On 12/9/20 10:28 PM, seth=40valimail....@dmarc.ietf.org wrote:
> As an individual, I feel extremely strongly that failure reports should go 
> away in their entirety. Although Jesse Thompson has outlined a use case that 
> really has no other good solution, and is equally true in other large 
> complicated organizations. However, this problem is mitigated with a tree 
> walk, where you can get the reports to the appropriately localized part of 
> the organization (like, math.wisc.edu <http://math.wisc.edu>, instead of to 
> Jesse at wisc.edu <http://wisc.edu> who'd need to hunt things down).

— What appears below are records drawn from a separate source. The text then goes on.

(* ===== verification/Jwt.v ===== *)
(** * JSON web tokens ([security/jwt/decoder.py])

    The claims of a token, decoding with the errors of PyJWT turned into
    [JwtValidationError], and issuing.  PyJWT itself is a pair of parameters. *)
From S2P Require Import Prelude PyString OrderedDict ValueObjects.

(** The values of a payload; times are seconds. *)
Inductive jval :=
| JStr (s : string)
| JNum (n : Z)
| JList (l : list string)
| JTime (t : Z).

#[export] Instance jval_eq_dec : EqDecision jval.
Proof. solve_decision. Defined.

Definition payload : Type := list (string * jval).

Definition JwtValidationError (msg : string) : pyexn := exn_of ["JwtValidationError"] msg.

Record JwtClaims := mkClaims {
  jc_sub : jval;
  jc_iss : jval;
  jc_aud : jval;
  jc_exp : Z;
  jc_iat : Z;
  jc_jti : jval;
  jc_extra : payload;
}.

Definition JwtClaims_is_expired (now : Z) (c : JwtClaims) : bool := (jc_exp c <=? now)%Z.

(** [_dt]: a datetime, or anything [int] accepts. *)
Definition claim_time (v : jval) : outcome Z :=
  match v with
  | JTime t => Return t
  | JNum n => Return n
  | JStr s => py_int s
  | JList _ => Raise (TypeError "int() argument must be a string, a bytes-like object or a real number, not 'list'")
  end.

Definition known_claims : list string := ["sub"; "iss"; "aud"; "exp"; "iat"; "jti"].

Definition time_or_now (now : Z) (k : string) (p : payload) : outcome Z :=
  match od_get k p with Some v => claim_time v | None => Return now end.

Definition extra_claims (p : payload) : payload := List.filter (λ e, negb (str_in (fst e) known_claims)) p.

Definition JwtClaims_from_payload (now : Z) (p : payload) : outcome JwtClaims :=
  let extra := extra_claims p in
  let get k := default (JStr "") (od_get k p) in
  match time_or_now now "exp" p with
  | Raise e => Raise e
  | Return exp =>
      match time_or_now now "iat" p with
      | Raise e => Raise e
      | Return iat => Return (mkClaims (get "sub") (get "iss") (get "aud") exp iat (get "jti") extra)
      end
  end.

Section Jwt.
Context {K : Type}.
(** [jwt.decode(token, key, algorithms, audience, verify_aud)] and [jwt.encode]. *)
Context (pyjwt_decode : string → K → list string → option (list string) → bool → outcome payload).
Context (pyjwt_encode : payload → K → string → outcome string).

(** [algorithms or ["HS256"]]. *)
Definition algs_or_default (algorithms : list string) : list string :=
  match algorithms with [] => ["HS256"] | l => l end.

Definition JwtDecoder_decode (now : Z) (token : string) (key : K) (algorithms : list string)
    (audience : option (list string)) : outcome JwtClaims :=
  let verify_aud := match audience with None => false | Some _ => true end in
  match pyjwt_decode token key (algs_or_default algorithms) audience verify_aud with
  | Raise exc =>
      if isinstance exc "ExpiredSignatureError" then Raise (JwtValidationError "Token has expired")
      else if isinstance exc "InvalidAudienceError" then Raise (JwtValidationError "Invalid audience")
      else if isinstance exc "PyJWTError" then Raise (JwtValidationError (exn_msg exc))
      else Raise exc
  | Return p => JwtClaims_from_payload now p
  end.

(** [d.setdefault(k, v)]. *)
Definition set_default (k : string) (v : jval) (p : payload) : payload :=
  match od_get k p with Some _ => p | None => od_set k v p end.

Definition JwtIssuer_payload (issuer : string) (now : Z) (expires_in : option Z) (claims : payload) : payload :=
  let p := set_default "iat" (JTime now) claims in
  let p := if String.eqb issuer "" then p else set_default "iss" (JStr issuer) p in
  match expires_in with None => p | Some d => od_set "exp" (JTime (now + d)) p end.

Definition JwtIssuer_issue (issuer : string) (now : Z) (claims : payload) (key : K) (algorithm : string)
    (expires_in : option Z) : outcome string :=
  pyjwt_encode (JwtIssuer_payload issuer now expires_in claims) key algorithm.

End Jwt.

(** ** Lemmas *)

(** PyJWT writes the datetimes of [exp] and [iat] as numbers. *)
Definition numeric_time (v : jval) : jval := match v with JTime t => JNum t | v => v end.
Definition wire (p : payload) : payload := (λ e, (fst e, numeric_time (snd e))) <$> p.

Lemma wire_get k p : od_get k (wire p) = numeric_time <$> od_get k p.
Proof.
  induction p as [|[k' v] p IH]; [done|]. cbn. by case_decide.
Qed.

Lemma time_of_wire now k p : time_or_now now k (wire p) = time_or_now now k p.
Proof. unfold time_or_now. rewrite wire_get. by destruct (od_get k p) as [[]|]. Qed.

Lemma set_default_other k k' v p : k ≠ k' → od_get k' (set_default k v p) = od_get k' p.
Proof. intros Hne. unfold set_default. destruct (od_get k p); [done|]. by apply od_get_set_ne. Qed.

Lemma set_default_same k v p : od_get k (set_default k v p) = Some (default v (od_get k p)).
Proof. unfold set_default. destruct (od_get k p) eqn:E; [by rewrite E|]. by rewrite od_get_set_eq. Qed.

Lemma wire_extra p : extra_claims (wire p) = wire (extra_claims p).
Proof.
  induction p as [|[k v] p IH]; [done|]. unfold wire, extra_claims in *. rewrite fmap_cons. cbn [List.filter fst snd].
  destruct (negb (str_in k known_claims)); [by rewrite fmap_cons, IH | done].
Qed.

Lemma extra_set k v p : str_in k known_claims = true → extra_claims (od_set k v p) = extra_claims p.
Proof.
  intros Hk. unfold extra_claims. induction p as [|[k' v'] p IH]; cbn [od_set]; [cbn [List.filter fst]; by rewrite Hk|].
  case_decide as H; [subst k'; cbn [List.filter fst]; by rewrite Hk|]. cbn [List.filter fst].
  destruct (negb (str_in k' known_claims)); by rewrite IH.
Qed.

Lemma extra_default k v p : str_in k known_claims = true → extra_claims (set_default k v p) = extra_claims p.
Proof. intros Hk. unfold set_default. destruct (od_get k p); [done|]. by apply extra_set. Qed.

Lemma extra_issued issuer now d claims : extra_claims (JwtIssuer_payload issuer now d claims) = extra_claims claims.
Proof.
  unfold JwtIssuer_payload. destruct d; rewrite ?extra_set by done; destruct (String.eqb issuer "");
    by rewrite !extra_default by done.
Qed.

Lemma issued_get issuer now d claims k :
  k ≠ "iat" → k ≠ "iss" → k ≠ "exp" → od_get k (JwtIssuer_payload issuer now d claims) = od_get k claims.
Proof.
  intros H1 H2 H3. unfold JwtIssuer_payload. destruct d; rewrite ?od_get_set_ne by done;
    destruct (String.eqb issuer ""); by rewrite !set_default_other by done.
Qed.

Lemma issued_exp issuer now d claims :
  od_get "exp" (JwtIssuer_payload issuer now (Some d) claims) = Some (JTime (now + d)).
Proof. unfold JwtIssuer_payload. by rewrite od_get_set_eq. Qed.

Lemma issued_iat issuer now d claims :
  od_get "iat" (JwtIssuer_payload issuer now d claims) = Some (default (JTime now) (od_get "iat" claims)).
Proof.
  unfold JwtIssuer_payload. destruct d; rewrite ?od_get_set_ne by done;
    destruct (String.eqb issuer ""); rewrite ?set_default_other by done; apply set_default_same.
Qed.

Lemma issued_iss issuer now d claims :
  od_get "iss" (JwtIssuer_payload issuer now d claims) =
    if String.eqb issuer "" then od_get "iss" claims else Some (default (JStr issuer) (od_get "iss" claims)).
Proof.
  unfold JwtIssuer_payload. destruct d; rewrite ?od_get_set_ne by done; destruct (String.eqb issuer "");
    by rewrite ?set_default_same, set_default_other by done.
Qed.

(** ** Theorems *)

(** a token issued with a lifetime decodes to what was issued: the subject, the token id
    and the other claims as given, the issuer of the claims or else of the [JwtIssuer], the
    time of issue, and the expiry [expires_in] after it, so that it is expired exactly from
    then on.  PyJWT is only assumed to read back what it wrote, with times as numbers. *)
Theorem jwt_issue_decode {K} (dec : string → K → list string → option (list string) → bool → outcome payload)
    enc issuer now later claims key alg d token :
  (∀ p t, enc p key alg = Return t → dec t key [alg] None false = Return (wire p)) →
  od_get "iat" claims = None →
  JwtIssuer_issue enc issuer now claims key alg (Some d) = Return token →
  ∃ c, JwtDecoder_decode dec later token key [alg] None = Return c ∧
    jc_sub c = numeric_time (default (JStr "") (od_get "sub" claims)) ∧
    jc_jti c = numeric_time (default (JStr "") (od_get "jti" claims)) ∧
    jc_iss c = numeric_time (default (JStr issuer) (od_get "iss" claims)) ∧
    jc_iat c = now ∧ jc_exp c = (now + d)%Z ∧ jc_extra c = wire (extra_claims claims) ∧
    ∀ t, JwtClaims_is_expired t c = true ↔ (now + d <= t)%Z.
Proof.
  intros Hrt Hiat Hissue. unfold JwtDecoder_decode. cbn [algs_or_default]. rewrite (Hrt _ _ Hissue).
  set (p := JwtIssuer_payload issuer now (Some d) claims).
  assert (time_or_now later "exp" (wire p) = Return (now + d)%Z) as Hexp
    by (rewrite time_of_wire; unfold time_or_now, p; by rewrite issued_exp).
  assert (time_or_now later "iat" (wire p) = Return now) as Hi
    by (rewrite time_of_wire; unfold time_or_now, p; by rewrite issued_iat, Hiat).
  unfold JwtClaims_from_payload. rewrite Hexp, Hi. eexists. split; [done|].
  cbn [jc_sub jc_iss jc_iat jc_exp jc_jti jc_extra].
  rewrite !wire_get, wire_extra. subst p. rewrite !issued_get, issued_iss, extra_issued by done.
  split_and!; try done; [by destruct (od_get "sub" claims)|by destruct (od_get "jti" claims)| |].
  - destruct (String.eqb_spec issuer "") as [->|]; by destruct (od_get "iss" claims).
  - intros t. apply Z.leb_le.
Qed.

(** decoding reports every failure of PyJWT as [JwtValidationError]; a payload whose
    [exp] and [iat] are times, or absent, becomes claims, and one whose [exp] or [iat] is
    something else raises the error of the conversion. *)
Theorem jwt_decode_errors {K} (dec : string → K → list string → option (list string) → bool → outcome payload)
    now token key algs aud :
  match dec token key (algs_or_default algs) aud (match aud with None => false | Some _ => true end) with
  | Raise e =>
      if isinstance e "ExpiredSignatureError" || isinstance e "InvalidAudienceError" || isinstance e "PyJWTError"
      then ∃ msg, JwtDecoder_decode dec now token key algs aud = Raise (JwtValidationError msg)
      else JwtDecoder_decode dec now token key algs aud = Raise e
  | Return p =>
      match time_or_now now "exp" p, time_or_now now "iat" p with
      | Return exp, Return iat =>
          ∃ c, JwtDecoder_decode dec now token key algs aud = Return c ∧ jc_exp c = exp ∧ jc_iat c = iat
      | Raise e, _ | Return _, Raise e => JwtDecoder_decode dec now token key algs aud = Raise e
      end
  end.
Proof.
  unfold JwtDecoder_decode. destruct (dec _ _ _ _ _) as [p|e].
  - unfold JwtClaims_from_payload. destruct (time_or_now now "exp" p), (time_or_now now "iat" p); by eauto.
  - destruct (isinstance e "ExpiredSignatureError"), (isinstance e "InvalidAudienceError"), (isinstance e "PyJWTError");
      simpl; by eauto.
Qed.

(** ** Witnesses *)

Definition demo_payload : payload :=
  [("sub", JStr "ann"); ("role", JStr "admin"); ("iat", JTime 100); ("iss", JStr "me"); ("exp", JTime 160)].
(** A codec that knows one payload. *)
Definition demo_encode (p : payload) (key alg : string) : outcome string :=
  if decide (p = demo_payload) then Return "header.payload.signature" else Raise (TypeError "payload").
Definition demo_decode (token key : string) (algs : list string) (aud : option (list string)) (verify : bool)
    : outcome payload :=
  if String.eqb token "header.payload.signature" then Return (wire demo_payload)
  else Raise (exn_of ["PyJWTError"] "Not enough segments").

Lemma jwt_issue_decode_witness :
  ∃ c, JwtDecoder_decode demo_decode 120 "header.payload.signature" "k" ["HS256"] None = Return c ∧
    jc_exp c = 160%Z ∧ jc_extra c = [("role", JStr "admin")].
Proof.
  destruct (jwt_issue_decode demo_decode demo_encode "me" 100 120 [("sub", JStr "ann"); ("role", JStr "admin")] "k"
    "HS256" 60 "header.payload.signature") as (c & Hdec & _ & _ & _ & _ & Hexp & Hextra & _).
  - intros p t. unfold demo_encode. case_decide as Hp; [|discriminate]. rewrite Hp. intros [= <-]. reflexivity.
  - reflexivity.
  - reflexivity.
  - exists c. split; [exact Hdec|]. split; [exact Hexp | exact Hextra].
Defined.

To be clear, I'm not advocating for this From/To use case, but I know of 
universities who would.  There's at least one who cleverly flattened their SPF 
record to include every known sender specifically because they had no mission 
to change the way their institution distributively sends email.  That is the 
type of organization who *may* want From/To data, assuming they want to do more 
validation before adding yet another IP to their SPF.  It's a stretch in my 
mind.

I would only strongly advocate for seeing the unredacted From header, since my 
primary concern was with identifying a little bit more information about who 
was using the domain and why (i.e. who is using random ESP). 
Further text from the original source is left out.